Swatanter Kumar, J.
1. Nafe Singh had filed the suit for possession by way of specific performance of the agreement to sell dated 6.9.1991 against Kishna and Ors. on 14.8.1992. During the pendency of the suit, the parties entered into settlement. This settlement which was reduced into writing, was signed/thumb marked by the parties. On 16.2.1997 the parties filed an application to record the compromise as well as separate applications were filed by Lachhman who was father of minor defendants No. 4 to 6 stating that compromise was in the benefit and interest of the minors and consequently, compromise may be recorded and decree in terms thereof be passed. Learned trial Court vide judgment and decree dated 20.2.1997 recorded the compromise between the parties and passed the decree thereupon. Relevant part of the judgment reads as under :-
'In view of the statement, affidavit of Lachhman father of defendants No. 4 to 6, and certificate of their counsel coupled with the fact that interest of the father is not adverse to the interest of the' minors, father of the minors is allowed to compromise on their behalf.
Joint statement of defendant No. 1 Kishna, Lachhman father of defendants No. 4 to 6. Nasib Singh defendant No. 2 and Shiv Ram, defendant No. 3 has been recorded. They admitted the compromise deed Ex. C-1 as correct and stated that suit of the plaintiff be decreed in terms of the same. They also stated that as per compromise they shall execute registered sale-deed in favour of the plaintiff on or before 11.3.1996 and shall receive an amount of Rs. 4,97,400/- before Sub-Registrar. In case, they fail to do so, the plaintiff shall be at liberty to deposit the said amount in the Court upto 16.3.1997 and get registered sale-deed executed in his favour. It is also stated by them that in case sale consideration amount is not paid to them by the plaintiff before the Sub-Registrar, his suit shall be deemed to have been dismissed. Cost of litigation is stated to have been borne by both the parties in equal shares.
In his statement, the plaintiff also accepted and admitted compromise deed Ex.C-1 and stated that the suit be decreed in terms of the same.
As a consequence of the statement of the defendants as well as of the plaintiff instant suit is decreed in favour of plaintiff and against the defendants in terms of the compromise Ex.C-1. The conditions mentioned therein shall be binding on both the parties. Compromise deed Ex.C-1 is made part of the decree. Accordingly, decree sheet be prepared and the file be consigned to the record room.'
Against this judgment and decree, the minors through their uncle Dalel Singh filed an appeal before the learned District Judge, Karnal, being Appeal No. 52/9 of 1997 on 10.3.1997 wherein the other defendants including the plaintiff were shown as respondents.
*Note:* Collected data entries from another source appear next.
(** From the request for page [p] on: the pages requested afterwards are
    p + 1, p + 2, ... without a gap, and every item is documented. *)
Lemma run_consecutive_pages (fuel : nat) :
  forall (p : nat) (trace : list event),
    run fuel server [(uid, Z.of_nat p)] = Some trace ->
    exists k,
      (S k <= fuel)%nat
      /\ requests_of trace = map (pair uid) (page_numbers (S p) k)
      /\ Forall documented (items_of trace).
Proof.
  induction fuel as [|fuel IH]; intros p trace Hrun; [discriminate Hrun|].
  cbn [run] in Hrun.
  destruct (parse_products_yields (server uid (Z.of_nat p)) uid (Z.of_nat p))
    as [[Hreq|Hreq] Hdoc];
    rewrite Hreq in Hrun; cbn [app] in Hrun.
  - replace (run fuel server []) with (Some (@nil event)) in Hrun
      by (destruct fuel; reflexivity).
    cbn [option_map] in Hrun. injection Hrun as <-. exists 0%nat.
    rewrite app_nil_r. split; [lia|]. split; [exact Hreq|exact Hdoc].
  - replace (Z.of_nat p + 1) with (Z.of_nat (S p)) in * by lia.
    destruct (run fuel server [(uid, Z.of_nat (S p))]) as [rest|] eqn:Hrest;
      [|discriminate Hrun].
    cbn [option_map] in Hrun. injection Hrun as <-.
    destruct (IH (S p) rest Hrest) as (k & Hk & Hreqs & Hdocs).
    exists (S k). split; [lia|].
    rewrite requests_of_app, items_of_app, Hreq, Hreqs.
    split; [reflexivity|]. apply Forall_app. split; assumption.
Qed.

(** X9. Whatever the server answers, a category's crawl that comes to an
    end has requested the pages 1, 2, ..., k of that category, in this
    order and each once, for some k >= 1 (one callback per page), and every
    item it has yielded has the documented fields. *)
Theorem crawl_category_consecutive_pages (fuel : nat) (trace : list event) :
  crawl_category fuel server uid = Some trace ->
  exists k,
    (1 <= k <= fuel)%nat
    /\ requests_of trace = map (pair uid) (page_numbers 1 k)
    /\ Forall documented (items_of trace).
Proof.
  unfold crawl_category.
  cbn [fetch_products emit fst requests_of flat_map app].
  change 1 with (Z.of_nat 1).
  destruct (run fuel server [(uid, Z.of_nat 1)]) as [rest|] eqn:Hrest; [|discriminate].
  cbn [option_map]. intros [= <-].
  destruct (run_consecutive_pages fuel 1 rest Hrest) as (k & Hk & Hreqs & Hdocs).
  exists (S k). split; [lia|]. split; [|exact Hdocs].
  cbn [requests_of flat_map app]. fold (requests_of rest). rewrite Hreqs. reflexivity.
Qed.

End AnyServer.

(** X9 (witness): a server whose bodies never decode. *)
Lemma crawl_category_consecutive_pages_witness :
  let server := fun (_ : json) (_ : Z) => mkResponse ElectricHouseSpider.api_url NotJson in
  Engine.crawl_category 3 server (JString "NDE=")
  = Some [Request (JString "NDE=") 1;
          Log ERROR (FailedToDecode ElectricHouseSpider.api_url)]
  /\ exists k,
      (1 <= k <= 3)%nat
      /\ Engine.requests_of [Request (JString "NDE=") 1;
                             Log ERROR (FailedToDecode ElectricHouseSpider.api_url)]
         = map (pair (JString "NDE=")) (page_numbers 1 k).
Proof.
  cbv zeta. split; [reflexivity|].
  destruct (crawl_category_consecutive_pages
              (fun (_ : json) (_ : Z) => mkResponse ElectricHouseSpider.api_url NotJson)
              (JString "NDE=") 3 _ eq_refl) as (k & Hk & Hreq & _).
  exists k. split; [exact Hk|exact Hreq].
Defined.

Section EndlessPagination.

Import Gen ElectricHouseSpider Engine.

Variable server : Server.
Variable uid : json.

(** Every page, however far, reports a [total_pages] above its own number
    (and holds nodes that normalize). *)
Hypothesis always_more : forall p : Z,
    1 <= p ->
    exists items n,
      reports (server uid p) items (JInt n) /\ p < n /\ Forall normalizes items.
Lemma X9_header_label_witness :
  nonempty "disk1" = true /\
  header_line (header_of "disk1") = true /\
  header_line (header_of "") = false /\
  Slot.current (Slot.step Slot.initial (header_of "disk1")) =
    Slot.Disk "disk1" "" "" "".
Proof.
  destruct (X9_header_label Multi.initial Slot.initial "disk1") as (H & R).
  destruct (R eq_refl) as (S & _).
  exact (conj eq_refl (conj H (conj eq_refl S))).
Defined.

(** *** Files that never set a required field *)

Lemma Multi_process_metric_no_name (st : Multi.state) :
  Multi.current_name (Multi.current st) = "" -> Multi.process_metric st = st.
Proof. intros H. unfold Multi.process_metric. now rewrite H. Qed.

Lemma Multi_process_metric_no_temp (st : Multi.state) :
  Multi.current_temp (Multi.current st) = "" -> Multi.process_metric st = st.
Proof.
  intros H. apply Multi_process_metric_invalid. now rewrite H.
Qed.

Lemma Slot_process_metric_no_temp (st : Slot.state) :
  Slot.current_temp (Slot.current st) = "" -> Slot.process_metric st = st.
Proof.
  intros H. apply Slot_process_metric_invalid. now rewrite H.
Qed.

Lemma Multi_assign_keeps_temp (key value : string) (d : Multi.disk) :
  (key =? "temp") = false ->
  Multi.current_temp (Multi.assign key value d) = Multi.current_temp d.
Proof.
  intros H. destruct d. unfold Multi.assign. rewrite H.
  decide_keys; reflexivity.
Qed.

Lemma Multi_assign_keeps_name (key value : string) (d : Multi.disk) :
  (key =? "name") = false ->
  Multi.current_name (Multi.assign key value d) = Multi.current_name d.
Proof.
  intros H. destruct d. unfold Multi.assign. rewrite H.
  decide_keys; reflexivity.
Qed.

Lemma Slot_assign_keeps_temp (cl : string) (d : Slot.disk) :
  (Slot_key cl =? "temp") = false ->
  Slot.current_temp (Slot.assign cl d) = Slot.current_temp d.
Proof.
  destruct d. unfold Slot_key, Slot.assign.
  destruct (prefix "id=" cl); [reflexivity|].
  destruct (prefix "temp=" cl); [discriminate|].
  destruct (prefix "type=" cl); reflexivity.
Qed.

(** A field that is empty, that no line sets and without which nothing is
    sent stays empty, and nothing is sent. *)
Lemma Multi_loop_field_never_set (get : Multi.disk -> string) (k : string) :
  get Multi.empty_disk = "" ->
  (forall key value d, (key =? k) = false -> get (Multi.assign key value d) = get d) ->
  (forall st, get (Multi.current st) = "" -> Multi.process_metric st = st) ->
  forall ls st,
    forallb (fun l => negb (Multi_sets k l)) ls = true ->
    get (Multi.current st) = "" ->
    Multi.udp (Multi.process_metric (Multi.loop ls st)) = Multi.udp st.
Proof.
  intros He Ha Hp. induction ls as [|l ls IH]; intros st H G.
  - change (Multi.loop [] st) with st. now rewrite (Hp _ G).
  - cbn [forallb] in H. apply andb_true_iff in H as [Hl Hls].
    rewrite Multi_loop_cons. unfold Multi_sets in Hl.
    destruct (header_line l) eqn:Hh.
    + rewrite (Multi_step_header _ _ Hh), (Hp _ G).
      now rewrite (IH (Multi.with_current Multi.empty_disk st) Hls He).
    + cbn [negb andb] in Hl. apply negb_true_iff in Hl.
      rewrite (Multi_step_body _ _ Hh).
      rewrite (IH _ Hls); [reflexivity|].
      cbn [Multi.with_current Multi.current]. now rewrite (Ha _ _ _ Hl).
Qed.

Lemma Slot_loop_temp_never_set (ls : list string) :
  forall st,
    forallb (fun l => negb (Slot_sets "temp" l)) ls = true ->
    Slot.current_temp (Slot.current st) = "" ->
    Slot.udp (Slot.process_metric (Slot.loop ls st)) = Slot.udp st.
Proof.
  induction ls as [|l ls IH]; intros st H G.
  - change (Slot.loop [] st) with st. now rewrite (Slot_process_metric_no_temp _ G).
  - cbn [forallb] in H. apply andb_true_iff in H as [Hl Hls].
    rewrite Slot_loop_cons. unfold Slot_sets in Hl.
    destruct (header_line l) eqn:Hh.
    + rewrite (Slot_step_header _ _ Hh), (Slot_process_metric_no_temp _ G).
      now rewrite (IH (Slot.with_current
                         (Slot.Disk (Slot.slot_of (Slot.clean l)) "" "" "") st)
                     Hls eq_refl).
    + cbn [negb andb] in Hl. apply negb_true_iff in Hl.
      rewrite (Slot_step_body _ _ Hh).
      rewrite (IH _ Hls); [reflexivity|].
      cbn [Slot.with_current Slot.current].
      now rewrite (Slot_assign_keeps_temp _ _ Hl).
Qed.
(** * ngx-typesafe-routes: path templates, URL building and route matching

    A shallow embedding of the library:
    - [route-registry.ts]: [buildPathsMap], [buildPath], [buildUrl],
      [validateParams], [getParamNames], and the types [ExtractAllPaths],
      [GetFullPath], [FindRoute];
    - the typed router service: [isActive], [getPath], [serializePath],
      [createUrl];
    - the snapshot accessors [getTypedParam], [getRequiredTypedParam],
      [paramSnapshot], [paramSnapshotRequired], and [url$];
    - [createTypedRedirect], [queryParamBoolean] and the two directives;
    - the types of [route-types.ts] ([JoinPath], [ExtractPathParams],
      [BuildRoutePaths], [NormalizePath]), as functions on strings and
      route trees;
    - the rules of the specification the code is compared with, in
      definitions of their own (names ending in [_spec]).

    JavaScript strings are sequences of UTF-16 code units and are modelled as
    [list N].  The host functions the code calls ([String.prototype.replace],
    [encodeURIComponent], [URLSearchParams], [RegExp]) are modelled after
    ECMAScript and the URL standard, as far as the code exercises them.  An
    object is the list of its own properties, in the order of its keys;
    where the code reads properties through the prototype chain
    ([validateParams]) or stores into a plain object ([buildPathsMap]), the
    chain and [Object.prototype] are part of the model. *)

From Stdlib Require Import String Ascii.
From Stdlib Require Import List NArith Bool Lia.
Import ListNotations.

Local Open Scope N_scope.

(* ================================================================== *)
(** ** JavaScript strings *)
(* ================================================================== *)

Definition jsstring := list N.

(** A string literal, code unit by code unit. *)
Definition js (s : string) : jsstring :=
  map N_of_ascii (list_ascii_of_string s).
Arguments js s%_string.

Definition colon : N := 58.      (* ':' *)
Definition slash : N := 47.      (* '/' *)
Definition question : N := 63.   (* '?' *)
Definition hash : N := 35.       (* '#' *)
Definition dollar : N := 36.     (* '$' *)
Definition percent : N := 37.    (* '%' *)
Definition backslash : N := 92.

Fixpoint str_eqb (a b : jsstring) : bool :=
  match a, b with
  | [], [] => true
  | x :: a', y :: b' => N.eqb x y && str_eqb a' b'
  | _, _ => false
  end.

(** [s.startsWith(p)] *)
Fixpoint startsWith (p s : jsstring) : bool :=
  match p, s with
  | [], _ => true
  | x :: p', y :: s' => N.eqb x y && startsWith p' s'
  | _ :: _, [] => false
  end.

(** The first occurrence of [pat] in [s]: the text before it and the text
    after it ([s.indexOf(pat)], as a split). *)
Fixpoint split_at_first (pat s : jsstring) : option (jsstring * jsstring) :=
  if startsWith pat s then Some ([], skipn (length pat) s)
  else match s with
       | [] => None
       | c :: r =>
           match split_at_first pat r with
           | Some (b, a) => Some (c :: b, a)
           | None => None
           end
       end.

(** [s.includes(pat)] *)
Definition includes (pat s : jsstring) : bool :=
  match split_at_first pat s with Some _ => true | None => false end.

(** [s.split("/")] *)
Fixpoint split_on (sep : N) (s : jsstring) : list jsstring :=
  match s with
  | [] => [[]]
  | c :: r =>
      if N.eqb c sep then [] :: split_on sep r
      else match split_on sep r with
           | seg :: segs => (c :: seg) :: segs
           | [] => [[c]]
           end
  end.

(** [segs.join("/")] *)
Fixpoint join_with (sep : N) (segs : list jsstring) : jsstring :=
  match segs with
  | [] => []
  | seg :: rest =>
      match rest with
      | [] => seg
      | _ :: _ => seg ++ sep :: join_with sep rest
      end
  end.

(** The regular-expression class [\w], on code units: [A-Za-z0-9_]. *)
Definition isWord (c : N) : bool :=
  (N.leb 48 c && N.leb c 57) || (N.leb 65 c && N.leb c 90)
  || (N.leb 97 c && N.leb c 122) || N.eqb c 95.

Fixpoint takeWhile (f : N -> bool) (s : jsstring) : jsstring :=
  match s with
  | [] => []
  | c :: r => if f c then c :: takeWhile f r else []
  end.

(* ================================================================== *)
(** ** The regular expression [/:(\w+)/g] *)
(* ================================================================== *)

(** A global scan of a string with [/:(\w+)/g] cuts it into the matches and
    the code units between them.  A match starts at a [':'] that is followed by
    at least one word character and takes the longest run of them; the scan
    resumes after the match.  [inword] tells that the code units read belong
    to the match that was just opened. *)
Inductive piece :=
| Char (c : N)
| Match (name : jsstring).

Fixpoint pieces_from (inword : bool) (s : jsstring) : list piece :=
  match s with
  | [] => []
  | c :: r =>
      if inword && isWord c then pieces_from true r
      else
        if N.eqb c colon then
          match takeWhile isWord r with
          | [] => Char c :: pieces_from false r
          | w => Match w :: pieces_from true r
          end
        else Char c :: pieces_from false r
  end.

Definition param_pieces (s : jsstring) : list piece := pieces_from false s.

(** The capture group of each match, that is [m.slice(1)] of the match [m]. *)
Fixpoint match_names (ps : list piece) : list jsstring :=
  match ps with
  | [] => []
  | Char _ :: r => match_names r
  | Match n :: r => n :: match_names r
  end.

(** [s.replace(/:(\w+)/g, rep)] for a replacement without ['$']. *)
Fixpoint render_pieces (rep : jsstring) (ps : list piece) : jsstring :=
  match ps with
  | [] => []
  | Char c :: r => c :: render_pieces rep r
  | Match _ :: r => rep ++ render_pieces rep r
  end.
Learned 1st Appellate Court vide detailed and well reasoned judgment dated 3.10.1997 dismissed the appeal with costs. It is this judgment and decree of the learned 1st Appellate Court which has been assailed before this Court in the Regular Second Appeal.
2. The suit for possession by way of specific performance of the agreement dated 6.9.1991 was filed by Nafe Singh on the averments that Kishna defendant No. 1 is the recorded owner of agricultural land situated in Village Dabkoli Kalan, Tehsil and District Karnal as described in the Plaint. The said defendant entered into an agreement to sell dated 6.9.1991. In terms of the agreement, he has received a sum of Rs. 2,46,600/- as earnest money out of the sale consideration of Rs. 7,44,000/- and sale-deed was to be executed on 15.6.1992. As defendant No. 1 had share in the land, he had agreed to sell the suit land partitioned from other defendants to the extent of his share which he had agreed to sell and in default the plaintiff had right to get the sale-deed registered through process of Court. As the plaintiff was always ready and willing to perform his part of the agreement and (defendant No. 1 defaulted, he filed the present suit after serving notice upon the defendant.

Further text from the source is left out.